Some children are dragged along reluctantly, their teacher tells us, as they don’t yet realise what a gift they’re receiving. “If you let them choose between an extracurricular activity like football or coming to Arabic classes, they prefer the sport. But the value of knowing their own mother tongue will be priceless in the future.”

Kenza, one of the children’s group teachers, tells us about the difficulties of learning Arabic, especially learning to write it. “They work with the Spanish alphabet at their schools. Arabic is very different and it has a lot more sounds, some of them very complicated. But although it’s hard they pick it up very quickly. Especially the older ones, who’ve been here at least a couple of years, you can really see their progress.”

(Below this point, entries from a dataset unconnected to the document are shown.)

Lemma rsi_column_rescaled k c (w : Z) xs :
  (0 < k)%Qc → (1 ≤ w)%Z →
  rsi_column w (rescaled k c xs) = rsi_column w (Fin <$> xs).
Proof.
  intros Hk Hw. unfold rsi_column, avg_gain, avg_loss.
  rewrite !rsi_gain_raw_eq, !rsi_loss_raw_eq.
  destruct (raw_rescaled gain1 k c xs) as (gs & Hg & Hg');
    [intros; by apply gain1_scale | apply gain1_numeric |].
  destruct (raw_rescaled loss1 k c xs) as (ls & Hl & Hl');
    [intros; by apply loss1_scale | apply loss1_numeric |].
  rewrite Hg, Hg', Hl, Hl'.
  rewrite !(roll_mean_affine k 0) by lia.
  rewrite zip_with_fmap_l, zip_with_fmap_r.
  apply list_eq. intros i. rewrite !list_lookup_fmap, !lookup_zip_with.
  destruct (roll_mean (Z.to_nat w) (prep_values (Fin <$> gs)) !! i)
    as [g|] eqn:Hgi; [|done].
  destruct (roll_mean (Z.to_nat w) (prep_values (Fin <$> ls)) !! i)
    as [l|] eqn:Hli; [|done].
  simpl. f_equal. apply rsi_of_scale; [done|..].
  - eapply roll_mean_nonneg; [|exact Hgi].
    rewrite <- Hg, <- rsi_gain_raw_eq. apply gain_obs_nonneg.
  - eapply roll_mean_nonneg; [|exact Hli].
    rewrite <- Hl, <- rsi_loss_raw_eq. apply loss_obs_nonneg.
Qed.

(** RSI does not depend on the unit or the origin of the prices:
    multiplying every close of a numeric series by a positive factor and
    adding a constant leaves the RSI column unchanged, for every window
    [>= 1]. *)
Theorem rsi_scale_shift_invariant (d : frame) (col : column) (xs : list Qc)
    (k c : Qc) (w : Z) :
  (0 < k)%Qc → (1 ≤ w)%Z →
  columns d !! "Close" = Some col → as_float col = Fin <$> xs →
  float_column "RSI"
    (final_frame (calculate_rsi w (with_close (rescaled k c xs) d)))
  = float_column "RSI" (final_frame (calculate_rsi w d)).
Proof.
  intros Hk Hw Hcol Hxs.
  rewrite (calculate_rsi_run d col) by (done || lia).
  rewrite (calculate_rsi_run _ _ _ (with_close_lookup _ d)) by lia.
  unfold float_column. simpl. rewrite !lookup_insert_eq. simpl.
  rewrite Hxs. f_equal. by apply rsi_column_rescaled.
Qed.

The standardised version of the language that’s used in the media and contemporary literature is taught in the Family Learning classrooms. Standard Arabic is a direct descendant of classical Arabic, conserving its morphology and syntax and incorporating the lexical and modern stylistic characteristics to adapt it to today’s requirements.

An extra complication is the fact that the families tend to use a dialectal variation, dariya or Maghrebi Arabic. A term that covers the variations of spoken Arabic of the Maghreb, including Morocco, Tunisia, Algeria and Libya.

In the classrooms, the young pupils appear indifferent to the complications the new language entails, and they chant the alphabet together before later explaining individually how each letter is written to their teacher:

-“That one wears a little hat!”

-“And that one has the little dot underneath!”

None of them seem very aware of what they’re collecting almost without realising it: the intangible treasure of their parents’ culture, that like the meals they enjoy on feast days or the stories their grandparents tell them will live on in them and be reflected in a more plural and sustainable society.